Duexdieci con Fabio Bonasera

15541883_10211754458165771_1848596445217228539_nVolevamo chiedere a Fabio Bonasera se si sentisse un prof  prestato al giornalismo o un giornalista prestato all’insegnamento, ma prima c’era da rispondere alle due domande per i dieci anni di Terremoti di Carta. Glielo chiederemo la prossima volta. Grazie Fabio!

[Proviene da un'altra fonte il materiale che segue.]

(* ===== verification/PyText.v ===== *)
(** * Text, numbers as text, and [hashlib.sha256]

    Strings are ASCII byte strings; [str.encode()] is then the identity.  The hash is the real
    SHA-256 of the standard library, so that the provenance hashes of the program evaluate. *)

From Stdlib Require Import DecimalString DecimalFacts DecimalZ DecimalN DecimalPos.
From S2P Require Import Prelude PyDecimal.

#[local] Open Scope Z_scope.

(** ** [str(int)] and zero padding *)
Definition str_int (n : Z) : string := NilZero.string_of_int (Z.to_int n).

Fixpoint str_repeat (c : ascii) (n : nat) : string :=
  match n with O => "" | S n => String c (str_repeat c n) end.

(** [f"{n:0wd}"] for [n >= 0]. *)
Definition str_pad (w : nat) (n : Z) : string :=
  let s := str_int n in String.append (str_repeat "0" (w - String.length s)) s.

Fixpoint str_join (sep : string) (l : list string) : string :=
  match l with
  | [] => ""
  | [x] => x
  | x :: xs => String.append x (String.append sep (str_join sep xs))
  end.

Definition str_concat (l : list string) : string := str_join "" l.

(** [s.upper()] and [s.isdigit()] on ASCII text. *)
Definition ascii_upper (c : ascii) : ascii :=
  let n := N_of_ascii c in
  if ((97 <=? n) && (n <=? 122))%N then ascii_of_N (n - 32) else c.
Fixpoint str_upper (s : string) : string :=
  match s with EmptyString => EmptyString | String c s => String (ascii_upper c) (str_upper s) end.
(** [s.lower()] *)
Definition ascii_lower (c : ascii) : ascii :=
  let n := N_of_ascii c in
  if ((65 <=? n) && (n <=? 90))%N then ascii_of_N (n + 32) else c.
Fixpoint str_lower (s : string) : string :=
  match s with EmptyString => EmptyString | String c s => String (ascii_lower c) (str_lower s) end.
Definition ascii_isdigit (c : ascii) : bool :=
  let n := N_of_ascii c in ((48 <=? n) && (n <=? 57))%N.
Fixpoint str_all (p : ascii -> bool) (s : string) : bool :=
  match s with EmptyString => true | String c s => p c && str_all p s end.
Definition str_isdigit (s : string) : bool :=
  match s with EmptyString => false | _ => str_all ascii_isdigit s end.

Definition ascii_isspace (c : ascii) : bool :=
  let n := N_of_ascii c in ((n =? 32) || ((9 <=? n) && (n <=? 13)) || ((28 <=? n) && (n <=? 31)))%N.
Fixpoint str_lstrip (s : string) : string :=
  match s with
  | EmptyString => EmptyString
  | String c s' => if ascii_isspace c then str_lstrip s' else s
  end.
Fixpoint str_rstrip (s : string) : string :=
  match s with
  | EmptyString => EmptyString
  | String c s' => match str_rstrip s' with
                   | EmptyString => if ascii_isspace c then EmptyString else String c EmptyString
                   | t => String c t
                   end
  end.
Definition str_strip (s : string) : string := str_rstrip (str_lstrip s).

(** [s.split()]: the words between runs of white space. *)
Fixpoint str_split (s : string) : list string :=
  match s with
  | EmptyString => []
  | String c s' =>
      if ascii_isspace c then str_split s'
      else match s' with
           | EmptyString => [String c EmptyString]
           | String d _ => if ascii_isspace d then String c EmptyString :: str_split s'
                           else match str_split s' with w :: ws => String c w :: ws | [] => [] end
           end
  end.

(** [s.replace(c, )]: every [c] is removed. *)
Fixpoint str_remove (c : ascii) (s : string) : string :=
  match s with
  | EmptyString => EmptyString
  | String d s => if Ascii.eqb d c then str_remove c s else String d (str_remove c s)
  end.

(** [sub in s] *)
Definition str_contains (sub s : string) : bool :=
  match String.index 0 sub s with Some _ => true | None => false end.

(** [s.splitlines()] on text of one byte per character. *)
Definition line_break (c : ascii) : bool :=
  let n := N_of_ascii c in
  ((10 <=? n) && (n <=? 13) || (28 <=? n) && (n <=? 30) || (n =? 133))%N.
Fixpoint splitlines (s : string) : list string :=
  match s with
  | EmptyString => []
  | String c s' =>
      if line_break c then
        EmptyString :: match s' with
                       | String c' s'' => if Ascii.eqb c "013" && Ascii.eqb c' "010"
                                          then splitlines s'' else splitlines s'
                       | EmptyString => []
                       end
      else match splitlines s' with
           | [] => [String c EmptyString]
           | l :: ls => String c l :: ls
           end
  end.

(** [s[:-n]] and [s[-n:]] for [0 < n <= len(s)]. *)
Definition str_drop_last (n : nat) (s : string) : string :=
  String.substring 0 (String.length s - n) s.
Definition str_take_last (n : nat) (s : string) : string :=
  String.substring (String.length s - n) n s.

(** ** [str(Decimal)] *)
Definition str_decimal (d : decimal) : string :=
  let digits := str_int (Z.abs (dcoef d)) in
  let n := Z.of_nat (String.length digits) in
  let leftdigits := dexp d + n in
  let dotplace := if (dexp d <=? 0) && (-6 <? leftdigits) then leftdigits else 1 in
  let '(intpart, fracpart) :=
    if dotplace <=? 0
    then ("0"%string, String.append "." (String.append (str_repeat "0" (Z.to_nat (- dotplace))) digits))
    else if n <=? dotplace
    then (String.append digits (str_repeat "0" (Z.to_nat (dotplace - n))), ""%string)
    else (String.substring 0 (Z.to_nat dotplace) digits,
          String.append "." (String.substring (Z.to_nat dotplace) (Z.to_nat (n - dotplace)) digits)) in
  let expo := if leftdigits =? dotplace then ""%string
              else let e := leftdigits - dotplace in
                   String.append (if 0 <=? e then "E+" else "E") (str_int e) in
  String.append (if dcoef d <? 0 then "-" else "") (String.append intpart (String.append fracpart expo)).

Definition str_opt {A} (f : A -> string) (o : option A) : string :=
  match o with Some a => f a | None => "None" end.

(** ** SHA-256 *)
Module Sha256.
Definition w32 (x : Z) : Z := Z.land x 0xffffffff.
Definition rotr (x n : Z) : Z := Z.lor (Z.shiftr x n) (w32 (Z.shiftl x (32 - n))).
Definition ch (x y z : Z) : Z := Z.lxor (Z.land x y) (Z.land (Z.lxor x 0xffffffff) z).
Definition maj (x y z : Z) : Z := Z.lxor (Z.land x y) (Z.lxor (Z.land x z) (Z.land y z)).
Definition bsig0 x := Z.lxor (rotr x 2) (Z.lxor (rotr x 13) (rotr x 22)).
Definition bsig1 x := Z.lxor (rotr x 6) (Z.lxor (rotr x 11) (rotr x 25)).
Definition ssig0 x := Z.lxor (rotr x 7) (Z.lxor (rotr x 18) (Z.shiftr x 3)).
Definition ssig1 x := Z.lxor (rotr x 17) (Z.lxor (rotr x 19) (Z.shiftr x 10)).

(** The standard's constants: the first 32 fractional bits of the cube roots of the first 64
primes, and of the square roots of the first 8, computed rather than listed. *)
Definition is_prime (n : nat) : bool :=
  (2 <=? n)%nat && forallb (fun d => negb (n mod d =? 0)%nat) (seq 2 (n - 2)).
Definition primes : list Z :=
  Eval vm_compute in map Z.of_nat (List.filter is_prime (seq 2 310)).

Fixpoint icbrt (fuel : nat) (n lo hi : Z) : Z :=
  match fuel with
  | O => lo
  | S f => let mid := (lo + hi) / 2 in
         if mid * mid * mid <=? n then icbrt f n mid hi else icbrt f n lo mid
  end.

Definition K : list Z :=
  Eval vm_compute in map (fun p => w32 (icbrt 40 (Z.shiftl p 96) 0 (2 ^ 36))) primes.
Definition H0 : list Z :=
  Eval vm_compute in map (fun p => w32 (Z.sqrt (Z.shiftl p 64))) (firstn 8 primes).

Record state := St { sa : Z; sb : Z; sc : Z; sd : Z; se : Z; sf : Z; sg : Z; sh : Z }.

Definition state_of (l : list Z) : state :=
  let h i := nth i l 0 in St (h 0%nat) (h 1%nat) (h 2%nat) (h 3%nat) (h 4%nat) (h 5%nat) (h 6%nat) (h 7%nat).
Definition init : state := Eval vm_compute in state_of H0.

(** One round; [window] holds the next sixteen words of the message schedule. *)
Fixpoint rounds (ks : list Z) (window : list Z) (s : state) : state :=
  match ks, window with
  | k :: ks', w :: ws =>
    let t1 := sh s + bsig1 (se s) + ch (se s) (sf s) (sg s) + k + w in
    let t2 := bsig0 (sa s) + maj (sa s) (sb s) (sc s) in
    let w16 := w32 (ssig1 (nth 13 ws 0) + nth 8 ws 0 + ssig0 (nth 0 ws 0) + w) in
    rounds ks' (ws ++ [w16])
      (St (w32 (t1 + t2)) (sa s) (sb s) (sc s) (w32 (sd s + t1)) (se s) (sf s) (sg s))
  | _, _ => s
  end.

Definition compress (s : state) (block : list Z) : state :=
  let r := rounds K block s in
  St (w32 (sa s + sa r)) (w32 (sb s + sb r)) (w32 (sc s + sc r)) (w32 (sd s + sd r))
   (w32 (se s + se r)) (w32 (sf s + sf r)) (w32 (sg s + sg r)) (w32 (sh s + sh r)).

Fixpoint bytes_of (s : string) : list Z :=
  match s with EmptyString => [] | String c s' => Z.of_N (N_of_ascii c) :: bytes_of s' end.

Definition be_bytes (n : nat) (x : Z) : list Z :=
  map (fun i => Z.land (Z.shiftr x (8 * Z.of_nat (n - 1 - i))) 255) (seq 0 n).

Definition pad (m : list Z) : list Z :=
  let len := Z.of_nat (length m) in
  m ++ [0x80] ++ repeat 0 (Z.to_nat ((55 - len) mod 64)) ++ be_bytes 8 (8 * len).

Fixpoint words (l : list Z) : list Z :=
  match l with
  | a :: b :: c :: d :: l' =>
    (Z.shiftl a 24 + Z.shiftl b 16 + Z.shiftl c 8 + d) :: words l'
  | _ => []
  end.

(** One block of sixteen words per step; [fuel] is the number of words. *)
Fixpoint blocks (fuel : nat) (ws : list Z) (s : state) : state :=
  match fuel, ws with
  | O, _ | _, [] => s
  | S f, _ => blocks f (skipn 16 ws) (compress s (firstn 16 ws))
  end.

Definition hex_digit (n : Z) : ascii :=
  ascii_of_N (Z.to_N (if n <? 10 then 48 + n else 87 + n)).
Definition hex32 (x : Z) : string :=
  fold_right (fun i acc => String (hex_digit (Z.land (Z.shiftr x (4 * i)) 15)) acc) ""%string
  [7; 6; 5; 4; 3; 2; 1; 0].

Definition hexdigest (s : string) : string :=
  let ws := words (pad (bytes_of s)) in
  let r := blocks (length ws) ws init in
  str_concat (map hex32 [sa r; sb r; sc r; sd r; se r; sf r; sg r; sh r]).
End Sha256.

Notation sha256_hex := Sha256.hexdigest.

Example sha256_abc :
  sha256_hex "abc" = "ba7816bf8f01cfea414140de5dae2223b00361a396177a9cb410ff61f20015ad"%string.
Proof. vm_compute. reflexivity. Qed.

(** ** Facts *)
Lemma sha256_hex_length s : String.length (sha256_hex s) = 64%nat.
Proof. unfold Sha256.hexdigest. by destruct (Sha256.blocks _ _ _). Qed.

Lemma string_length_append a b :
  String.length (String.append a b) = (String.length a + String.length b)%nat.
Proof. induction a as [|c a IH]; simpl; [done|]. by rewrite IH. Qed.

Lemma append_assoc a b c : String.append (String.append a b) c = String.append a (String.append b c).
Proof.
  induction a as [|x a IH]; [done|].
  change (String x (String.append (String.append a b) c) = String x (String.append a (String.append b c))).
  by rewrite IH.
Qed.

Lemma substring_append_l a b n : (n <= String.length a)%nat →
  String.substring 0 n (String.append a b) = String.substring 0 n a.
Proof.
  revert n. induction a as [|c a IH]; intros [|n] H; simpl in *; try done; [by destruct b|lia|].
  f_equal. apply IH. lia.
Qed.

Lemma substring_all a : String.substring 0 (String.length a) a = a.
Proof. induction a as [|c a IH]; simpl; [done|]. f_equal. exact IH. Qed.

Lemma substring_append_r a b i n :
  String.substring (String.length a + i) n (String.append a b) = String.substring i n b.
Proof. induction a as [|c a IH]; simpl; [done|]. exact IH. Qed.

Lemma string_append_inj_r p a b : String.append p a = String.append p b → a = b.
Proof. induction p as [|c p IH]; simpl; [done|]. intros [= H]. auto. Qed.

(** Reading a padded number back. *)
Definition digits_val (s : string) : option Z :=
  match NilEmpty.uint_of_string s with Some u => Some (Z.of_uint u) | None => None end.

Lemma digits_val_zero s : digits_val (String "0" s) = digits_val s.
Proof. unfold digits_val. simpl. by destruct (NilEmpty.uint_of_string s). Qed.

Lemma digits_val_zeros k s : digits_val (String.append (str_repeat "0" k) s) = digits_val s.
Proof. induction k as [|k IH]; [done|]. cbn. rewrite <- IH. apply digits_val_zero. Qed.

Lemma digits_val_str_int n : 0 <= n → digits_val (str_int n) = Some n.
Proof.
  intros Hn. unfold digits_val, str_int. pose proof (DecimalZ.of_to n) as Hof.
  destruct n as [|p|p]; [done| |lia].
  simpl in *. assert (Hne : Pos.to_uint p ≠ Decimal.Nil) by apply DecimalPos.Unsigned.to_uint_nonnil.
  assert (E : NilZero.string_of_uint (Pos.to_uint p) = NilEmpty.string_of_uint (Pos.to_uint p))
    by (by destruct (Pos.to_uint p)).
  rewrite E, NilEmpty.usu. f_equal. exact Hof.
Qed.

Lemma digits_val_str_pad w n : 0 <= n → digits_val (str_pad w n) = Some n.
Proof. intros. unfold str_pad. by rewrite digits_val_zeros, digits_val_str_int. Qed.

Lemma str_pad_inj w n m : 0 <= n → 0 <= m → str_pad w n = str_pad w m → n = m.
Proof.
  intros Hn Hm H. apply (f_equal digits_val) in H. rewrite !digits_val_str_pad in H by done.
  congruence.
Qed.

“La lettura mi ha aiutato a capire cosa davvero mi piaceva fare nella vita, ovvero, scrivere. Mi ha fatto imparare tante cose su di me, mi ha fatto emozionare, piangere e ridere a crepapelle. E tutto questo è quel che cerco di regalare a chi decide di leggermi. Ho iniziato a scrivere a livello professionale nel 1995, a 24 anni, come giornalista. A 37, nel 2008, ho finalmente dato sfogo alla mia vena creativa. La lettura è il mezzo privilegiato per scoprire me stesso e il mondo che mi circonda. La scrittura, quello per esprimermi”.

“Ci sono libri, come “Cent’anni di solitudine”, che mi hanno dato i brividi, ma quelli che mi hanno segnato nella vita reale li ha scritti Brian Weiss, sulla reincarnazione. Proprio la reincarnazione è uno dei temi del mio secondo romanzo, “In un cielo di stelle scadenti”. Sicuramente la mia esperienza di scrittura più forte, dove sono riuscito ad azzerare quasi del tutto il filtro tra ciò che avevo dentro e quel che è passato all’esterno”.